In the movie, Marston talks about his DISC theory. Quote, again from Wikipedia, “DISC assessments are behavioral self-assessment tools based on psychologist William Moulton Marston’s DISC emotional and behavioral theory, first published in 1928. These assessments aim to predict job performance by categorizing individuals into four personality traits: dominance, inducement, submission, and compliance.

“However, the scientific validity of DISC has been a subject of debate, with some considering it to be a pseudoscience. Critics question its reliability and accuracy in predicting job performance. The theory proposes four central traits to describe personality, but its scientific basis remains contested.” End quote.

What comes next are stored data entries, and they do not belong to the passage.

Definition hex4 (a b c d : code_unit) : option code_unit :=
  match hex_value a, hex_value b, hex_value c, hex_value d with
  | Some x, Some y, Some z, Some w => Some (x * 4096 + y * 256 + z * 16 + w)%N
  | _, _, _, _ => None
  end.

Definition simple_escape (c : code_unit) : option code_unit :=
  if (c =? 34)%N then Some 34%N
  else if (c =? 92)%N then Some 92%N
  else if (c =? 47)%N then Some 47%N
  else if (c =? 98)%N then Some 8%N
  else if (c =? 102)%N then Some 12%N
  else if (c =? 110)%N then Some 10%N
  else if (c =? 114)%N then Some 13%N
  else if (c =? 116)%N then Some 9%N
  else None.

(** The characters of a string literal, after its opening quote. *)
Fixpoint parse_string_chars (s : jsstring) (acc : jsstring) : presult jsstring :=
  match s with
  | [] => PSyntaxError
  | c :: t =>
    if (c =? 34)%N then POk (rev acc) t
    else if (c <? 32)%N then PSyntaxError
    else if (c =? 92)%N then
      match t with
      | [] => PSyntaxError
      | x :: t1 =>
        if (x =? 117)%N then
          match t1 with
          | h1 :: h2 :: h3 :: h4 :: t2 =>
            match hex4 h1 h2 h3 h4 with
            | Some u => parse_string_chars t2 (u :: acc)
            | None => PSyntaxError
            end
          | _ => PSyntaxError
          end
        else
          match simple_escape x with
          | Some u => parse_string_chars t1 (u :: acc)
          | None => PSyntaxError
          end
      end
    else parse_string_chars t (c :: acc)
  end.

(** The longest run of digits: its value, its length, and what follows. *)
Fixpoint take_digits (s : jsstring) (acc : N) (count : Z) : N * Z * jsstring :=
  match s with
  | c :: t =>
    if is_digit c then take_digits t (acc * 10 + (c - 48))%N (count + 1)%Z
    else (acc, count, s)
  | [] => (acc, count, [])
  end.

(** A number literal: [-? int frac? exp?]. *)
Definition parse_number (s : jsstring) : presult number :=
  let '(neg, s1) :=
    match s with
    | c :: t => if (c =? 45)%N then (true, t) else (false, s)
    | [] => (false, s)
    end in
  let int_part : option (N * jsstring) :=
    match s1 with
    | c :: t =>
      if (c =? 48)%N then Some (0%N, t)
      else if is_digit c then
        let '(d, _, r) := take_digits s1 0%N 0%Z in Some (d, r)
      else None
    | [] => None
    end in
  match int_part with
  | None => PSyntaxError
  | Some (d, s2) =>
    let frac_part : option (N * Z * jsstring) :=
      match s2 with
      | c :: t =>
        if (c =? 46)%N then
          let '(d', n, r) := take_digits t d 0%Z in
          if (n =? 0)%Z then None else Some (d', n, r)
        else Some (d, 0%Z, s2)
      | [] => Some (d, 0%Z, s2)
      end in
    match frac_part with
    | None => PSyntaxError
    | Some (d', scale, s3) =>
      let exp_part : option (Z * jsstring) :=
        match s3 with
        | c :: t =>
          if ((c =? 101) || (c =? 69))%N then
            let '(eneg, t') :=
              match t with
              | g :: u =>
                if (g =? 45)%N then (true, u)
                else if (g =? 43)%N then (false, u)
                else (false, t)
              | [] => (false, t)
              end in
            let '(x, n, r) := take_digits t' 0%N 0%Z in
            if (n =? 0)%Z then None
            else Some (if eneg then (- Z.of_N x)%Z else Z.of_N x, r)
          else Some (0%Z, s3)
        | [] => Some (0%Z, s3)
        end in
      match exp_part with
      | None => PSyntaxError
      | Some (x, s4) => POk (double_of_decimal neg d' (x - scale)%Z) s4
      end
    end
  end.

Fixpoint canonical_index_value (s : jsstring) (acc : N) : option N :=
  match s with
  | [] => Some acc
  | c :: t => if is_digit c then canonical_index_value t (acc * 10 + (c - 48))%N else None
  end.

(** The array index a property key denotes, if it is one. *)
Definition array_index (k : jsstring) : option N :=
  match k with
  | [] => None
  | [c] => if is_digit c then Some (c - 48)%N else None
  | c :: _ =>
    if (c =? 48)%N then None
    else if (10 <? List.length k)%nat then None
    else match canonical_index_value k 0%N with
         | Some n => if (n <? 4294967295)%N then Some n else None
         | None => None
         end
  end.

Fixpoint insert_index (props : list (jsstring * value)) (i : N) (k : jsstring) (v : value)
  : list (jsstring * value) :=
  match props with
  | [] => [(k, v)]
  | (k', v') :: rest =>
    match array_index k' with
    | Some j => if (j <? i)%N then (k', v') :: insert_index rest i k v
                else (k, v) :: props
    | None => (k, v) :: props
    end
  end.

Fixpoint replace_value (props : list (jsstring * value)) (k : jsstring) (v : value)
  : list (jsstring * value) :=
  match props with
  | [] => []
  | (k', v') :: rest =>
    if str_eqb k' k then (k', v) :: rest else (k', v') :: replace_value rest k v
  end.

(** CreateDataProperty on an ordinary object whose own keys are listed in
    enumeration order: array indices ascending, then the other keys in the
    order of their creation. *)
Definition define_property (props : list (jsstring * value)) (k : jsstring) (v : value)
  : list (jsstring * value) :=
  if has_own props k then replace_value props k v
  else match array_index k with
       | Some i => insert_index props i k v
       | None => props ++ [(k, v)]
       end.

Definition expect_literal (word : jsstring) (v : value) (s : jsstring) : presult value :=
  if is_prefix word s then POk v (skipn (List.length word) s) else PSyntaxError.

Fixpoint parse_value (fuel : nat) (s : jsstring) : presult value :=
  match fuel with
  | O => POutOfFuel
  | S fuel' =>
    match skip_ws s with
    | [] => PSyntaxError
    | c :: t =>
      if (c =? 123)%N then
        match skip_ws t with
        | c' :: t' =>
          if (c' =? 125)%N then POk (VObject []) t'
          else parse_members fuel' t []
        | [] => PSyntaxError
        end
      else if (c =? 91)%N then
        match skip_ws t with
        | c' :: t' =>
          if (c' =? 93)%N then POk (VArray []) t'
          else parse_elements fuel' t []
        | [] => PSyntaxError
        end
      else if (c =? 34)%N then
        match parse_string_chars t [] with
        | POk str r => POk (VString str) r
        | PSyntaxError => PSyntaxError
        | POutOfFuel => POutOfFuel
        end
      else if (c =? 116)%N then expect_literal (lit "true") (VBool true) (c :: t)
      else if (c =? 102)%N then expect_literal (lit "false") (VBool false) (c :: t)
      else if (c =? 110)%N then expect_literal (lit "null") VNull (c :: t)
      else if (c =? 45)%N || is_digit c then
        match parse_number (c :: t) with
        | POk n r => POk (VNumber n) r
        | PSyntaxError => PSyntaxError
        | POutOfFuel => POutOfFuel
        end
      else PSyntaxError
    end
  end

with parse_elements (fuel : nat) (s : jsstring) (acc : list value) : presult value :=
  match fuel with
  | O => POutOfFuel
  | S fuel' =>
    match parse_value fuel' s with
    | POk v r =>
      match skip_ws r with
      | c :: t =>
        if (c =? 44)%N then parse_elements fuel' t (v :: acc)
        else if (c =? 93)%N then POk (VArray (rev (v :: acc))) t
        else PSyntaxError
      | [] => PSyntaxError
      end
    | PSyntaxError => PSyntaxError
    | POutOfFuel => POutOfFuel
    end
  end

with parse_members (fuel : nat) (s : jsstring) (acc : list (jsstring * value))
  : presult value :=
  match fuel with
  | O => POutOfFuel
  | S fuel' =>
    match skip_ws s with
    | c :: t =>
      if (c =? 34)%N then
        match parse_string_chars t [] with
        | POk k r =>
          match skip_ws r with
          | c1 :: t1 =>
            if (c1 =? 58)%N then
              match parse_value fuel' t1 with
              | POk v r2 =>
                let acc' := define_property acc k v in
                match skip_ws r2 with
                | c2 :: t2 =>
                  if (c2 =? 44)%N then parse_members fuel' t2 acc'
                  else if (c2 =? 125)%N then POk (VObject acc') t2
                  else PSyntaxError
                | [] => PSyntaxError
                end
              | PSyntaxError => PSyntaxError
              | POutOfFuel => POutOfFuel
              end
            else PSyntaxError
          | [] => PSyntaxError
          end
        | PSyntaxError => PSyntaxError
        | POutOfFuel => POutOfFuel
        end
      else PSyntaxError
    | [] => PSyntaxError
    end
  end.

(** [JSON.parse(text)]: one value, surrounded by white space only. Every
    nested call of the parser follows the consumption of a character, so the
    fuel below is never used up ([JSON_parse_total]); the message of the
    SyntaxError is left to the engine. *)
Definition JSON_parse (text : jsstring) : result value :=
  match parse_value (2 * List.length text + 1) text with
  | POk v rest =>
    match skip_ws rest with
    | [] => Ok v
    | _ :: _ => Throw (SyntaxError "Unexpected token in JSON")
    end
  | PSyntaxError => Throw (SyntaxError "Unexpected token in JSON")
  | POutOfFuel => Throw (mkExn (lit "RangeError") (lit "Maximum call stack size exceeded"))
  end.

(** [list.includes(v)] *)
Definition includes (l : list value) (v : value) : bool :=
  existsb (fun x => SameValueZero x v) l.

End JS.

(* ================================================================== *)
(** * Effects of a request handler *)
(* ================================================================== *)

Import JS.

Record chat_message := mkMessage { role : jsstring; content : jsstring }.

(** The argument of [chat.completions.create]. *)
Record chat_request := mkChatRequest {
  model : jsstring;
  messages : list chat_message;
  max_tokens : number;
  temperature : number
}.

(** What a handler reads of a completion: the content of the first choice
    ([choices?.[0]?.message?.content], [None] when it is missing or null)
    and the usage record ([undefined] when missing). *)
Record completion := mkCompletion {
  first_content : option jsstring;
  usage : value
}.

Inductive event :=
| EvReadFile (path : jsstring)
| EvCreateCompletion (rq : chat_request)
| EvConsoleError (e : exn).

(** The environment of one request: the file system, the completion API
    and the process environment. *)
Record world := mkWorld {
  readFileSync : jsstring -> result jsstring;
  chat_completions_create : chat_request -> result completion;
  OPENAI_API_KEY : option jsstring;
  MODEL : option jsstring
}.

(** [res.status(code).json(body)] *)
Record response := mkResponse { status : Z; json : value }.

Definition env_value (v : option jsstring) : value :=
  match v with Some s => VString s | None => VUndefined end.

Definition LF : jsstring := [10%N].

Definition is_completion_call (ev : event) : bool :=
  match ev with EvCreateCompletion _ => true | _ => false end.

(** The number of calls of the completion API in a trace. *)
Definition completion_calls (tr : list event) : nat :=
  List.length (filter is_completion_call tr).

(** A computation of a handler: it reads the world, threads the store of
    the server and the trace of its effects, and returns or throws. *)
Section Monad.
Variable S : Type.

Definition M (A : Type) : Type :=
  world -> S -> list event -> S * list event * result A.

Definition ret {A} (a : A) : M A := fun _ st tr => (st, tr, Ok a).

Definition throw {A} (e : exn) : M A := fun _ st tr => (st, tr, Throw e).

Definition bind {A B} (m : M A) (f : A -> M B) : M B :=
  fun w st tr =>
    match m w st tr with
    | (st', tr', Ok a) => f a w st' tr'
    | (st', tr', Throw e) => (st', tr', Throw e)
    end.

Definition lift {A} (r : result A) : M A := fun _ st tr => (st, tr, r).

Definition get_store : M S := fun _ st tr => (st, tr, Ok st).

Definition put_store (st : S) : M unit := fun _ _ tr => (st, tr, Ok tt).

Definition env {A} (f : world -> A) : M A := fun w st tr => (st, tr, Ok (f w)).

(** [fs.readFileSync(path, "utf8")] *)
Definition read_file (path : jsstring) : M jsstring :=
  fun w st tr => (st, tr ++ [EvReadFile path], readFileSync w path).

(** [await client.chat.completions.create(rq)] *)
Definition create_completion (rq : chat_request) : M completion :=
  fun w st tr => (st, tr ++ [EvCreateCompletion rq], chat_completions_create w rq).

(** [try { m } catch (e) { h e }] *)
Definition try_catch {A} (m : M A) (h : exn -> M A) : M A :=
  fun w st tr =>
    match m w st tr with
    | (st', tr', Ok a) => (st', tr', Ok a)
    | (st', tr', Throw e) => h e w st' tr'
    end.
End Monad.

Arguments ret {S A} a.
Arguments throw {S A} e.
Arguments bind {S A B} m f.
Arguments lift {S A} r.
Arguments get_store {S}.
Arguments put_store {S} st.
Arguments env {S A} f.
Arguments read_file {S} path.
Arguments create_completion {S} rq.
Arguments try_catch {S A} m h.

Declare Scope monad_scope.
Delimit Scope monad_scope with monad.
Notation "x <- m ;; k" := (bind m (fun x => k))
  (at level 61, m at next level, right associativity) : monad_scope.
Notation "m ;;; k" := (bind m (fun _ => k))
  (at level 61, right associativity) : monad_scope.

(* ================================================================== *)
(** * Code shared by the variants *)
(* ================================================================== *)

(** [clampString(s, max)]; the same text in the two variants that clamp. *)
Definition clampString (s : value) (max : Z) : result jsstring :=
  if negb (truthy s) then Ok []
  else match s with
       | VString str => Ok (if (max <? length str)%Z then slice str 0 max else str)
       | _ => ToString s
       end.

Definition required : list jsstring :=
  [lit "scene_type"; lit "event_id"; lit "world_summary"; lit "event_card";
   lit "recent_memory"; lit "player_input"].

(** [for (const key of required) if (!(key in body)) return `Missing field: ${key}`]:
    the message of the first missing key, if there is one. *)
Fixpoint missing_field (keys : list jsstring) (body : value) : result (option jsstring) :=
  match keys with
  | [] => Ok None
  | key :: rest =>
    match has_property key body with
    | Throw e => Throw e
    | Ok false => Ok (Some (lit "Missing field: " ++ key))
    | Ok true => missing_field rest body
    end
  end.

Indeed, I wonder how reliable and accurate this theory might be in the realm of job performance. I especially have doubts about the efficacy of this theory in the Westernized world of work. Now, “Westernized,” this word itself, is a debatable word. For the purposes of this episode, let’s say that it’s a word that can describe the general tendency toward rationality, measurability, and predictability that occurred since the Industrial Revolution, which framed humans as units akin to machinery. This likening of the human to machinery was mentioned in episode 28. In the era of steam engines, humans were being compared to steam engines. More recently, humans have been compared to computers, with hardware and software separated, with the requirement of constant updates, and, some might say, with the need to be replaced with new machinery as soon as possible. Heck, perhaps there is even a tendency to make humans break earlier than they would have, just as some companies allegedly make their devices last only for a short period of time, so that consumers will buy new devices.

At any rate. This Westernized world of work, due to its tendency toward rationality, measurability, and predictability, among other similar values, tends to exist entirely separated from life. It is very odd indeed. People talk about work-life balance, as if they weren’t spending the majority of their waking hours on work. It’s kind of scary. But be that as it may, work is frequently seen as being separate from life, and I doubt that in such a world of work, in the world of jobs, the DISC theory would have been reliable or accurate. It’s difficult to imagine how, in a world that exists separately from life, in a world that consists of literal machine parts or humans turned into machine parts, people would admit to being who they are.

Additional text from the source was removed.